(* ===== verification/ReloadSpec.v ===== *)
(** * Reloading: theorems

    [xy_reload] puts a new instance of a module where the old one was. *)

From S2P Require Import Prelude QMap Status State Machine ModKey Linked Region RegionTree ModList.
From S2P Require Import Runtime Paths Identity FnCache RegionApi Deny Claim Dispatch Areg CopyFile.
From S2P Require Import Load LoadSpec LoadFresh Unload UnloadSpec.
From stdpp Require Import options.
Local Open Scope Z_scope.

Section ReloadSpec.
Context {Q : QMapOps} {QL : QMapLaws Q} {P : Platform}.
Implicit Types (s : state) (m : mod_entry) (r : region_entry).

(** The module [e] is the third of its region's list between [ms1] and [ms2],
    has one reference and has loaded nothing; its region asks for no claim; and
    the image [h] that its file opens as can be loaded. *)
Record reloadable (s : state) (fname : string) (hd : qmap string loc) (e : loc) (m : mod_entry)
    (l : loc) (r : region_entry) (ms1 ms2 : list loc) (ids : qmap string Z)
    (tmp : option string) (evs : list ext_event) (h ctx : loc) : Prop := {
  rl_leaf : leaf_module s hd (registry_key (resolved fname) (r_id r)) e m l ms1 ms2;
  rl_alloc : st_alloc s = [];
  rl_fresh : forall x, is_Some (st_mod s !! x) -> (x < st_next s)%positive;
  rl_hooks : hooks_ok s;
  rl_ids : rt_hook_id_hd (st_rt s) = Some ids;
  rl_region : st_reg s !! l = Some r;
  rl_current : t_region_id (st_tls s) = r_id r;
  rl_no_claim : r_claim_handler r = None /\ r_require_claim r = false;
  rl_open : opens (set_st_reloading true (traced (free_events m) s)) (resolved fname) tmp evs h;
  rl_ctx : exists g x, plat_dlsym (Some h) "get_xy_ptr" = Some g /\ plat_get_xy g = Some ctx /\
    (st_ctx s ∪ list_to_map (plat_image_ctx h)) !! ctx = Some x;
  rl_stateless : plat_dlsym (Some h) "xy_region_state_size" = None
}.

(** xy_install leaves a consistent state in which the module [me] is registered
    under [k] and listed in [l] among [ms]. *)
Record settled (s : state) (k : string) (me l : loc) (ms : list loc) : Prop := {
  se_running : running s;
  se_exact : registry_exact s;
  se_alloc : st_alloc s = [];
  se_key : m_mod_key <$> st_mod s !! me = Some k;
  se_list : mod_list s l ms
}.

Lemma opens_trace s s' path tmp evs h :
  st_trace s' = st_trace s -> st_reloading s' = st_reloading s ->
  opens s path tmp evs h -> opens s' path tmp evs h.
Proof.
  intros Et Er [Hf Ho]. split; [|by rewrite Et]. unfold fetched in *. rewrite Er.
  destruct (st_reloading s); [|done]. by eapply copy_to_tmp_trace.
Qed.

(** The unload leaves a state in which the module can be loaded. *)
Lemma unloaded_loadable s s0 fname hd e m l r ms1 ms2 ids tmp evs h ctx :
  reloadable s fname hd e m l r ms1 ms2 ids tmp evs h ctx ->
  unloaded s s0 hd (registry_key (resolved fname) (r_id r)) e m l ms1 ms2 ->
  exists r0, loadable (set_st_reloading true s0) fname l r0 (ms1 ++ ms2)
    (qdel hd (registry_key (resolved fname) (r_id r))) ids tmp evs h ctx /\ r_id r0 = r_id r.
Proof using QL.
  intros [Hleaf Ha Hfresh Hhooks Hids Hr Hcur Hc Ho Hx Hsz] [Hrun Hexact Hl Hoth Hgone Hkeys (ix & _ & Ert) Etr Hreg _ _ _ _ _ Hrest].
  pose proof (Hreg l) as Hrl. rewrite Hr in Hrl. destruct (st_reg s0 !! l) as [r0|] eqn:Hr0; [|done].
  assert (claim_view r0 = claim_view r) as Ev by by apply (inj Some) in Hrl.
  unfold claim_view in Ev. injection Ev as Eid Ech Erq. exists r0. split; [|done].
  assert (st_alloc s0 = st_alloc s /\ st_next s0 = st_next s /\ st_tls s0 = st_tls s /\ st_ctx s0 = st_ctx s)
    as (E1 & E2 & E3 & E4) by (rewrite Hrest; done).
  split; [split| |].
  - by apply (running_same s0).
  - cbn. by rewrite E1.
  - done.
  - cbn. rewrite Ert. by eexists.
  - intros x Hx0. change (st_next (set_st_reloading true s0)) with (st_next s0). rewrite E2. apply Hfresh.
    change (is_Some (st_mod s0 !! x)) in Hx0. assert (x <> e) as Hne by (intros ->; rewrite Hgone in Hx0; by destruct Hx0).
    specialize (Hkeys x Hne). destruct Hx0 as [mx Hmx]. rewrite Hmx in Hkeys. by destruct (st_mod s !! x).
  - unfold hooks_ok. cbn. by rewrite Ert.
  - cbn. by rewrite Ert.
  - cbn. by rewrite Ert.
  - rewrite qget_del, Eid. by rewrite decide_True.
  - done.
  - cbn. by rewrite E3, Hcur.
  - eapply opens_trace; [| |exact Ho]; [|done]. cbn. done.
  - cbn. by rewrite E4.
  - done.
  - done.
  - rewrite Ech, Erq. done.
Qed.

(** ** Back to the old place *)

Lemma list_step_exact ls s s' : list_step ls s s' -> registry_exact s -> registry_exact s'.
Proof.
  intros Hs He. apply (registry_exact_keys s); [done|by rewrite (lst_state _ _ _ Hs)|]. intros x.
  pose proof (lst_core _ _ _ Hs x) as E. apply (f_equal (fmap m_mod_key)) in E.
  by rewrite <- !option_fmap_compose in E.
Qed.

(** A listed module is moved to where [ms1] ends. *)
Lemma move_spec s k me l ms1 ms2 ms3 :
  settled s k me l (ms1 ++ ms2 ++ me :: ms3) ->
  exists s1 s2, module_region_detach me s = Ok (tt, s1) /\
    module_region_insert_after (Some l) me (last ms1) s1 = Ok (tt, s2) /\
    running s2 /\ registry_exact s2 /\ mod_list s2 l (ms1 ++ me :: ms2 ++ ms3) /\
    (forall a ms, a <> l -> mod_list s a ms -> mod_list s2 a ms) /\
    s2 = set_st_reg (st_reg s2) (set_st_mod (st_mod s2) s).
Proof.
  intros [Hrun He _ Hk Hl]. rewrite app_assoc in Hl.
  destruct (detach_spec s l me (ms1 ++ ms2) ms3 Hrun Hl) as (ls & s1 & _ & E1 & Hrun1 & Hs1 & Hl1 & Ho1).
  pose proof (detached_off s s1 l me me (ms1 ++ ms2) ms3 ls Hrun Hl Hs1 Hl1 Ho1 ltac:(by left)) as Hoff.
  rewrite <- app_assoc in Hl1.
  destruct (insert_after_spec s1 l me ms1 (ms2 ++ ms3) Hrun1 Hl1) as (ls' & s2 & _ & E2 & Hrun2 & Hs2 & Hl2 & Ho2).
  { apply (list_step_live _ _ _ _ Hs1). by destruct (st_mod s !! me). }
  { done. }
  exists s1, s2. split_and!; [done..|by eapply list_step_exact, list_step_exact|done| |].
  - intros a ms Ha Hms. by apply Ho2, Ho1.
  - rewrite (lst_state _ _ _ Hs2) at 1. by rewrite (lst_state _ _ _ Hs1).
Qed.

(** The part of [xy_reload] that follows the load. *)
Definition put_back (fname : string) (id : Z) (re insert_after : option loc) : XM Z :=
  lookup ← module_lookup_from_fname fname id;
  if negb (lk_err lookup =? XY_OK) then return_err (lk_err lookup)
  else
    match lk_entry lookup, re with
    | Some new_entry, Some _ =>
        module_region_detach new_entry;;
        module_region_insert_after re new_entry insert_after;;
        return_err XY_OK
    | _, _ => return_err XY_OK
    end.

Lemma put_back_spec s fname id me l ms1 ms2 ms3 :
  settled s (registry_key (resolved fname) id) me l (ms1 ++ ms2 ++ me :: ms3) ->
  exists s', put_back fname id (Some l) (last ms1) s = Ok (XY_OK, s') /\
    running s' /\ registry_exact s' /\ mod_list s' l (ms1 ++ me :: ms2 ++ ms3) /\
    (forall a ms, a <> l -> mod_list s a ms -> mod_list s' a ms) /\
    s' = set_st_err XY_OK (set_st_reg (st_reg s') (set_st_mod (st_mod s') s)).
Proof.
  intros Hse. destruct (move_spec _ _ _ _ _ _ _ Hse) as (s1 & s2 & E1 & E2 & Hrun & He & Hl & Ho & Hs2).
  destruct Hse as [_ (hd & Hhd & Hexact) Ha Hk _].
  assert (qget hd (registry_key (resolved fname) id) = Some me) as Hg.
  { apply Hexact. destruct (st_mod s !! me) as [m|]; [|done]. exists m. split; [done|]. by injection Hk. }
  exists (set_st_err XY_OK s2). split.
  - unfold put_back. rewrite (bind_Ok _ _ _ _ _ (module_lookup_from_fname_eq fname id hd s Ha Hhd)).
    cbn [lk_err lk_entry negb Z.eqb XY_OK]. rewrite Hg.
    by rewrite (bind_Ok _ _ _ _ _ E1), (bind_Ok _ _ _ _ _ E2).
  - split; [by apply running_err|]. split_and!; [done..|]. by rewrite Hs2.
Qed.

Lemma settled_same s s' k me l ms :
  settled s k me l ms -> st_reg s' = st_reg s -> st_mod s' = st_mod s -> st_rt s' = st_rt s ->
  st_next s' = st_next s -> st_alloc s' = st_alloc s -> settled s' k me l ms.
Proof.
  intros [Hrun He Ha Hk (r & Hr & Hd)] Er Em Et En Ea. split.
  - by apply (running_same s).
  - destruct He as (hd & Hhd & He). exists hd. split; [by rewrite Et|]. intros k' x. by rewrite He, Em.
  - by rewrite Ea.
  - by rewrite Em.
  - exists r. split; [by rewrite Er|]. by rewrite Em.
Qed.

(** Up to the load of the new instance, and past it. *)
Lemma xy_reload_eq exec s fname hd e m l r ms1 ms2 ids tmp evs h ctx s0 :
  reloadable s fname hd e m l r ms1 ms2 ids tmp evs h ctx ->
  mod_unload exec fname (t_region_id (st_tls s)) s = Ok (XY_OK, s0) ->
  xy_reload exec fname s =
    (lret ← _mod_load exec fname;
     modify (set_st_reloading false);;
     if negb (lret =? XY_OK) then return_err lret
     else put_back fname (t_region_id (st_tls s)) (Some l) (last ms1)) (set_st_reloading true s0).
Proof.
  intros Hre Hun. pose proof (rl_leaf _ _ _ _ _ _ _ _ _ _ _ _ _ _ Hre) as Hleaf.
  pose proof (lm_list _ _ _ _ _ _ _ _ Hleaf) as Hl. pose proof (lm_module _ _ _ _ _ _ _ _ Hleaf) as Hm.
  pose proof (lm_running _ _ _ _ _ _ _ _ Hleaf) as Hrun.
  assert (m_region_prev m = last ms1) as Eprev.
  { destruct Hl as (r' & _ & Hd). destruct (dll_at _ _ _ _ _ _ _ Hd) as [Hp _]. unfold mod_prev in Hp.
    rewrite Hm in Hp. by injection Hp. }
  assert (m_region_entry m = Some l) as Hown.
  { pose proof (mod_list_owner _ _ _ _ (run_mods _ Hrun) Hl (ltac:(apply elem_of_app; right; left) : e ∈ _)) as Ho.
    unfold owner_of in Ho. rewrite Hm in Ho. by injection Ho. }
  unfold xy_reload. rewrite with_runtime_inited by apply Hrun.
  rewrite (bind_Ok (gets _) _ s s (t_region_id (st_tls s)) eq_refl).
  rewrite (bind_Ok _ _ _ _ _ (module_lookup_from_fname_eq fname _ hd s (rl_alloc _ _ _ _ _ _ _ _ _ _ _ _ _ _ Hre)
    (lm_hd _ _ _ _ _ _ _ _ Hleaf))). cbn [lk_err lk_entry negb Z.eqb XY_OK].
  rewrite (rl_current _ _ _ _ _ _ _ _ _ _ _ _ _ _ Hre), (lm_entry _ _ _ _ _ _ _ _ Hleaf).
  rewrite (rl_current _ _ _ _ _ _ _ _ _ _ _ _ _ _ Hre) in Hun.
  rewrite (bind_Ok (module_at e) _ s s m) by (apply wp_eq; by eapply wp_module_at).
  rewrite (bind_Ok _ _ _ _ _ Hun). cbn [negb Z.eqb XY_OK].
  rewrite (bind_Ok (modify _) _ s0 (set_st_reloading true s0) tt eq_refl). by rewrite Eprev, Hown.
Qed.

(** C10: reloading a module that only its loader refers to: the old instance is
    gone for good, the new one is made from a copy of the file and installed at
    the end of the region's list, and when xy_install has returned, having
    perhaps loaded more modules, it is moved to the place of the old one.  The
    caller's region and outer load are put back, the registry is exact and the
    reload answers XY_OK. *)
Theorem xy_reload_in_place exec s fname hd e m l r ms1 ms2 ids tmp evs h ctx cb :
  reloadable s fname hd e m l r ms1 ms2 ids tmp evs h ctx -> quiet_cleanup exec ->
  plat_dlsym (Some h) "xy_install" = Some cb ->
  let key := registry_key (resolved fname) (r_id r) in
  exists s0 r0 me s1, unloaded s s0 hd key e m l ms1 ms2 /\ r_id r0 = r_id r /\
    installing (set_st_reloading true s0) fname l r0 (ms1 ++ ms2) (qdel hd key) ids tmp evs h ctx me s1 /\
    forall out s2 ms3,
      exec (CbInstall cb) (set_st_tls (set_t_loading_mod (Some me) (st_tls s1)) s1) = Ok (out, s2) ->
      settled s2 key me l (ms1 ++ ms2 ++ me :: ms3) ->
      exists s', xy_reload exec fname s = Ok (XY_OK, s') /\
        running s' /\ registry_exact s' /\ mod_list s' l (ms1 ++ me :: ms2 ++ ms3) /\
        (forall a ms, a <> l -> mod_list s2 a ms -> mod_list s' a ms) /\
        st_rt s' = st_rt s2 /\ st_trace s' = st_trace s2 /\ st_reloading s' = false /\
        t_region_id (st_tls s') = t_region_id (st_tls s) /\
        t_region_entry (st_tls s') = t_region_entry (st_tls s) /\
        t_loading_mod (st_tls s') = t_loading_mod (st_tls s).
Proof using QL.
  intros Hre Hq Hcb key. pose proof (rl_leaf _ _ _ _ _ _ _ _ _ _ _ _ _ _ Hre) as Hleaf.
  pose proof (rl_current _ _ _ _ _ _ _ _ _ _ _ _ _ _ Hre) as Hcur.
  destruct (mod_unload_last exec fname (t_region_id (st_tls s)) s hd key e m l ms1 ms2 Hleaf
    (rl_alloc _ _ _ _ _ _ _ _ _ _ _ _ _ _ Hre) Hq ltac:(unfold key; by rewrite Hcur)) as (s0 & Hun & Hul).
  destruct (unloaded_loadable s s0 fname hd e m l r ms1 ms2 ids tmp evs h ctx Hre Hul) as (r0 & Hload & Eid).
  destruct (mod_load_fresh exec _ fname l r0 _ _ ids tmp evs h ctx cb Hload Hcb) as (me & s1 & Hin & Hrun).
  exists s0, r0, me, s1. do 3 (split; [done|]). intros out s2 ms3 Hex Hse.
  assert (st_tls s0 = st_tls s) as Etls by (rewrite (ul_rest _ _ _ _ _ _ _ _ _ Hul); done).
  set (t := set_t_region_entry (t_region_entry (st_tls s)) (set_t_region_id (t_region_id (st_tls s))
    (set_t_loading_mod (t_loading_mod (st_tls s)) (st_tls s2)))).
  set (s3 := set_st_reloading false (set_st_tls t s2)).
  assert (settled s3 key me l (ms1 ++ ms2 ++ me :: ms3)) as Hse3 by by apply (settled_same s2).
  unfold key in Hse3. rewrite <- Hcur in Hse3.
  destruct (put_back_spec _ _ _ _ _ _ _ _ Hse3) as (s4 & Hput & Hrun4 & He4 & Hl4 & Ho4 & E4).
  exists s4. split.
  - rewrite (xy_reload_eq exec s fname hd e m l r ms1 ms2 ids tmp evs h ctx s0 Hre Hun).
    rewrite (bind_Ok _ _ _ (set_st_tls t s2) XY_OK).
    2: { rewrite Hrun. unfold install_and_leave. rewrite (bind_Ok (upd_tls _) _ s1 _ tt eq_refl).
         rewrite (bind_Ok _ _ _ _ _ Hex). cbn. rewrite Etls. done. }
    rewrite (bind_Ok (modify _) _ _ s3 tt eq_refl). exact Hput.
  - split_and!; [done..|by apply Ho4| | | | | |]; by rewrite E4.
Qed.

End ReloadSpec.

______

TASK REQUIREMENTS:
Of the entries above, repeat exactly the lines from the line with "intros Hse. destruct" through the line with "modify (set_st_reloading false);;", both of them included.

COMPLETED EXERCISE:
  intros Hse. destruct (move_spec _ _ _ _ _ _ _ Hse) as (s1 & s2 & E1 & E2 & Hrun & He & Hl & Ho & Hs2).
  destruct Hse as [_ (hd & Hhd & Hexact) Ha Hk _].
  assert (qget hd (registry_key (resolved fname) id) = Some me) as Hg.
  { apply Hexact. destruct (st_mod s !! me) as [m|]; [|done]. exists m. split; [done|]. by injection Hk. }
  exists (set_st_err XY_OK s2). split.
  - unfold put_back. rewrite (bind_Ok _ _ _ _ _ (module_lookup_from_fname_eq fname id hd s Ha Hhd)).
    cbn [lk_err lk_entry negb Z.eqb XY_OK]. rewrite Hg.
    by rewrite (bind_Ok _ _ _ _ _ E1), (bind_Ok _ _ _ _ _ E2).
  - split; [by apply running_err|]. split_and!; [done..|]. by rewrite Hs2.
Qed.

Lemma settled_same s s' k me l ms :
  settled s k me l ms -> st_reg s' = st_reg s -> st_mod s' = st_mod s -> st_rt s' = st_rt s ->
  st_next s' = st_next s -> st_alloc s' = st_alloc s -> settled s' k me l ms.
Proof.
  intros [Hrun He Ha Hk (r & Hr & Hd)] Er Em Et En Ea. split.
  - by apply (running_same s).
  - destruct He as (hd & Hhd & He). exists hd. split; [by rewrite Et|]. intros k' x. by rewrite He, Em.
  - by rewrite Ea.
  - by rewrite Em.
  - exists r. split; [by rewrite Er|]. by rewrite Em.
Qed.

(** Up to the load of the new instance, and past it. *)
Lemma xy_reload_eq exec s fname hd e m l r ms1 ms2 ids tmp evs h ctx s0 :
  reloadable s fname hd e m l r ms1 ms2 ids tmp evs h ctx ->
  mod_unload exec fname (t_region_id (st_tls s)) s = Ok (XY_OK, s0) ->
  xy_reload exec fname s =
    (lret ← _mod_load exec fname;
     modify (set_st_reloading false);;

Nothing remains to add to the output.